With all the attention set on Love, sometimes the rest of Hole - guitarist Eric Erlandson, bassist Melissa Auf der Maur, and drummer Samantha Maloney - gets left behind. But that wasn't the case this time.
Opening with a rousing version of Violet that whipped the mosh pit into a frenzy, Hole balanced the loud and rough with tender moments like an odd cover of Material Issue's Valerie Loves Me and a touching acoustic version of Northern Star.
The show was a Northeast Ohio appearance delayed a few months by the band's early escape from its ill-fated hook-up with Marilyn Manson, who pushed on with its appearance at the Cleveland State Convocation Center last month, despite ticket sales that didn't meet expectations.
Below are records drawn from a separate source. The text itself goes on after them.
(* ===== verification/Console.v ===== *)
(** * The VGA text console: arch/x86_64/drivers/console.c

    Video memory is the list of its 2000 sixteen-bit cells.  A [char] is its value,
    from -128 to 127 (plain [char] is signed on x86_64). *)

From S2P Require Import Prelude.

(** ** Data *)

Definition VGA_COLS : Z := 80.
Definition VGA_ROWS : Z := 25.
Definition VGA_COLOR : Z := 0x0F.

Record console := mk_console { vga : list Z; cursor_row : Z; cursor_col : Z }.

Definition vga_char (c color : Z) : Z := u16 (u16 c .| u16 (color ≪ 8)).

(** ** Operations *)

Definition arch_console_clear (s : console) : console :=
  let v := for_up 0 VGA_ROWS (λ r v, for_up 0 VGA_COLS (λ c v,
    zset v (r * VGA_COLS + c) (vga_char 32 VGA_COLOR)) v) (vga s) in
  mk_console v 0 0.

Definition scroll (s : console) : console :=
  let v := for_up 1 VGA_ROWS (λ r v, for_up 0 VGA_COLS (λ c v,
    zset v ((r - 1) * VGA_COLS + c) (zget v (r * VGA_COLS + c))) v) (vga s) in
  let v := for_up 0 VGA_COLS (λ c v,
    zset v ((VGA_ROWS - 1) * VGA_COLS + c) (vga_char 32 VGA_COLOR)) v in
  mk_console v (VGA_ROWS - 1) (cursor_col s).

(** The character itself, before wrapping and scrolling. *)
Definition putc_char (c : Z) (s : console) : console :=
  if c =? 10 then mk_console (vga s) (u32 (cursor_row s + 1)) 0
  else if c =? 13 then mk_console (vga s) (cursor_row s) 0
  else if c =? 9 then mk_console (vga s) (cursor_row s) (ALIGN_UP 32 (u32 (cursor_col s + 1)) 4)
  else mk_console (zset (vga s) (u32 (cursor_row s * VGA_COLS + cursor_col s)) (vga_char c VGA_COLOR))
         (cursor_row s) (u32 (cursor_col s + 1)).

Definition arch_console_putc (c : Z) (s : console) : console :=
  let s := putc_char c s in
  let s := if VGA_COLS <=? cursor_col s
           then mk_console (vga s) (u32 (cursor_row s + 1)) 0 else s in
  if VGA_ROWS <=? cursor_row s then scroll s else s.

Definition arch_console_init (s : console) : console := arch_console_clear s.

(** ** The screen the console stands for: 25 lines of 80 cells *)

(** A cell of the hardware: the character in the low byte, white on black (0x0F) in the
    high one. *)
Definition cell (c : Z) : Z := 0x0F * 256 + c.
Definition blank : Z := cell 32.
Definition blank_line : list Z := replicate 80 blank.

Record screen := mk_screen { lines : list (list Z); at_row : nat; at_col : nat }.

(** The line feed: past the last line the first one disappears. *)
Definition line_feed (t : screen) : screen :=
  if decide (at_row t = 24%nat) then mk_screen (tail (lines t) ++ [blank_line]) 24 (at_col t)
  else mk_screen (lines t) (S (at_row t)) (at_col t).

Definition carriage_return (t : screen) : screen := mk_screen (lines t) (at_row t) 0.
Definition new_line (t : screen) : screen := line_feed (carriage_return t).

(** Moving to column [n], to the next line when it is past the last column. *)
Definition move_to (n : nat) (t : screen) : screen :=
  if decide (n = 80%nat) then new_line t else mk_screen (lines t) (at_row t) n.

Definition write_cell (x : Z) (t : screen) : screen :=
  mk_screen (alter (λ l, <[at_col t := x]> l) (at_row t) (lines t)) (at_row t) (at_col t).

Definition screen_putc (c : Z) (t : screen) : screen :=
  if c =? 10 then new_line t
  else if c =? 13 then carriage_return t
  else if c =? 9 then move_to (4 * (at_col t / 4 + 1)) t
  else move_to (S (at_col t)) (write_cell (cell c) t).

(** A character whose code is below 128; [vga_char_high_bit] says what becomes of the others. *)
Definition ascii (c : Z) : Prop := 0 <= c < 128.

(** The console [s] shows the screen [t]. *)
Record shows (s : console) (t : screen) : Prop := {
  sh_lines : length (lines t) = 25%nat ∧ Forall (λ l, length l = 80%nat) (lines t);
  sh_cells : vga s = concat (lines t);
  sh_row : cursor_row s = Z.of_nat (at_row t) ∧ (at_row t < 25)%nat;
  sh_col : cursor_col s = Z.of_nat (at_col t) ∧ (at_col t < 80)%nat
}.

(** ** Lemmas *)

Lemma vga_char_ascii c : ascii c → vga_char c VGA_COLOR = cell c.
Proof.
  intros Hc. unfold ascii in Hc. unfold vga_char, cell, VGA_COLOR.
  rewrite (u16_id c), (u16_id (15 ≪ 8)) by (unfold in_u; lia || done). rewrite Z.lor_comm, lor_shiftl_low by lia.
  apply u16_id. unfold in_u. change (2 ^ 8) with 256. lia.
Qed.

Lemma list_eq_zget (l l' : list Z) :
  length l = length l' → (∀ k, 0 <= k < Z.of_nat (length l) → zget l k = zget l' k) → l = l'.
Proof.
  intros Hl H. apply list_eq. intros i. destruct (decide (i < length l)%nat) as [Hi|Hi].
  - destruct (lookup_lt_is_Some_2 l i Hi) as [x Hx].
    destruct (lookup_lt_is_Some_2 l' i ltac:(lia)) as [y Hy].
    specialize (H (Z.of_nat i) ltac:(lia)). unfold zget in H. rewrite Nat2Z.id in H.
    rewrite (list_lookup_total_correct _ _ _ Hx), (list_lookup_total_correct _ _ _ Hy) in H. congruence.
  - rewrite !lookup_ge_None_2; [done|lia|lia].
Qed.

Lemma length_concat_lines (ls : list (list Z)) :
  Forall (λ l, length l = 80%nat) ls → length (concat ls) = (80 * length ls)%nat.
Proof. induction 1; simpl; [done|]. rewrite length_app. lia. Qed.

(** Writing cell [c] of line [r] of the flat buffer. *)
Lemma insert_concat (ls : list (list Z)) r c x :
  Forall (λ l, length l = 80%nat) ls → (r < length ls)%nat → (c < 80)%nat →
  <[(80 * r + c)%nat := x]> (concat ls) = concat (alter (λ l, <[c := x]> l) r ls).
Proof.
  intros HF. revert r. induction HF as [|l ls Hl HF IH]; intros r Hr Hc; cbn [length] in Hr; [lia|].
  cbn [concat]. destruct r as [|r].
  - by rewrite insert_app_l by lia.
  - rewrite insert_app_r_alt by lia. transitivity (l ++ <[(80 * r + c)%nat := x]> (concat ls)).
    + do 2 f_equal. lia.
    + by rewrite IH by lia.
Qed.

Lemma alter_lines (ls : list (list Z)) r c x :
  Forall (λ l, length l = 80%nat) ls →
  Forall (λ l, length l = 80%nat) (alter (λ l, <[c := x]> l) r ls).
Proof.
  intros HF. apply Forall_alter; [done|]. intros l Hl. by rewrite length_insert.
Qed.

(** The double loop of scroll moves every cell up by one line. *)
Lemma scroll_up v0 :
  length v0 = 2000%nat →
  let v := for_up 1 VGA_ROWS (λ r v, for_up 0 VGA_COLS (λ c v,
    zset v ((r - 1) * VGA_COLS + c) (zget v (r * VGA_COLS + c))) v) v0 in
  length v = 2000%nat ∧
  ∀ k, 0 <= k < 2000 → zget v k = zget v0 (if k <? 1920 then k + 80 else k).
Proof.
  intros Hl. set (done_to n v := length v = 2000%nat ∧
    ∀ k, 0 <= k < 2000 → zget v k = zget v0 (if k <? n then k + 80 else k)).
  change (done_to 1920 (for_up 1 25 (λ r v, for_up 0 80 (λ c v,
    zset v ((r - 1) * 80 + c) (zget v (r * 80 + c))) v) v0)).
  apply (for_up_inv (λ r v, done_to ((r - 1) * 80) v)).
  { split; [done|]. intros k Hk. by rewrite (proj2 (Z.ltb_ge _ _)) by lia. }
  intros r v Hr Hv. replace ((r + 1 - 1) * 80) with ((r - 1) * 80 + 80) by lia.
  apply (for_up_inv (λ c v, done_to ((r - 1) * 80 + c) v)); [by rewrite Z.add_0_r|].
  intros c v' Hc [Hl' Hv']. split; [by rewrite zset_length|]. intros k Hk.
  rewrite zget_zset by lia. destruct (Z.eqb_spec k ((r - 1) * 80 + c)) as [->|Hne].
  - rewrite Hv' by lia. rewrite (proj2 (Z.ltb_ge _ _)), (proj2 (Z.ltb_lt _ _)) by lia. f_equal. lia.
  - rewrite Hv' by lia. destruct (Z.ltb_spec k ((r - 1) * 80 + c)), (Z.ltb_spec k ((r - 1) * 80 + (c + 1))); lia || done.
Qed.

(** A loop that stores [x] to [n] consecutive cells. *)
Lemma fill_cells v0 base n x :
  0 <= base → base + n <= Z.of_nat (length v0) → 0 <= n →
  let v := for_up 0 n (λ c v, zset v (base + c) x) v0 in
  length v = length v0 ∧
  ∀ k, 0 <= k < Z.of_nat (length v0) → zget v k = if (base <=? k) && (k <? base + n) then x else zget v0 k.
Proof.
  intros Hb Hn Hn0. set (filled m v := length v = length v0 ∧ ∀ k, 0 <= k < Z.of_nat (length v0) →
    zget v k = if (base <=? k) && (k <? base + m) then x else zget v0 k).
  pose proof (for_up_inv filled (λ c v, zset v (base + c) x) 0 n v0) as H.
  rewrite Z.max_r in H by lia. apply H.
  - split; [done|]. intros k Hk. destruct (Z.leb_spec base k), (Z.ltb_spec k (base + 0)); simpl; lia || done.
  - intros c v Hc [Hl Hv]. split; [by rewrite zset_length|]. intros k Hk. rewrite zget_zset by lia.
    rewrite Hv by lia. destruct (Z.eqb_spec k (base + c)), (Z.leb_spec base k), (Z.ltb_spec k (base + c)),
      (Z.ltb_spec k (base + (c + 1))); simpl; lia || done.
Qed.

Lemma zget_app l1 l2 k :
  0 <= k → zget (l1 ++ l2) k =
    if k <? Z.of_nat (length l1) then zget l1 k else zget l2 (k - Z.of_nat (length l1)).
Proof.
  intros Hk. unfold zget. rewrite !list_lookup_total_alt. destruct (Z.ltb_spec k (Z.of_nat (length l1))).
  - by rewrite lookup_app_l by lia.
  - rewrite lookup_app_r by lia. do 2 f_equal. lia.
Qed.

Lemma zget_drop l n k : 0 <= k → zget (drop n l) k = zget l (Z.of_nat n + k).
Proof.
  intros Hk. unfold zget. rewrite !list_lookup_total_alt, lookup_drop. do 2 f_equal. lia.
Qed.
The rescheduled tour put the band back at Nautica Stage, where Hole put on a disastrous show five years ago shortly after Love's husband, Nirvana leader Kurt Cobain, committed suicide.
Love apologized for that appearance.
"I was so messed up," she told the crowd. "Please don't look at me as a role model."
But all that falling down and unprofessional behavior seems like ancient history now.
With great versions of Celebrity Skin and hits like Miss World and Doll Parts as sing-alongs, it is clear that the Cult of Courtney with continue to grow.
Imperial Teen, led by former Faith No More keyboard player Roddy Bottum, opened the show with an energetic 40-minute set featuring noise-pop songs from its sophomore album What Is Not to Love.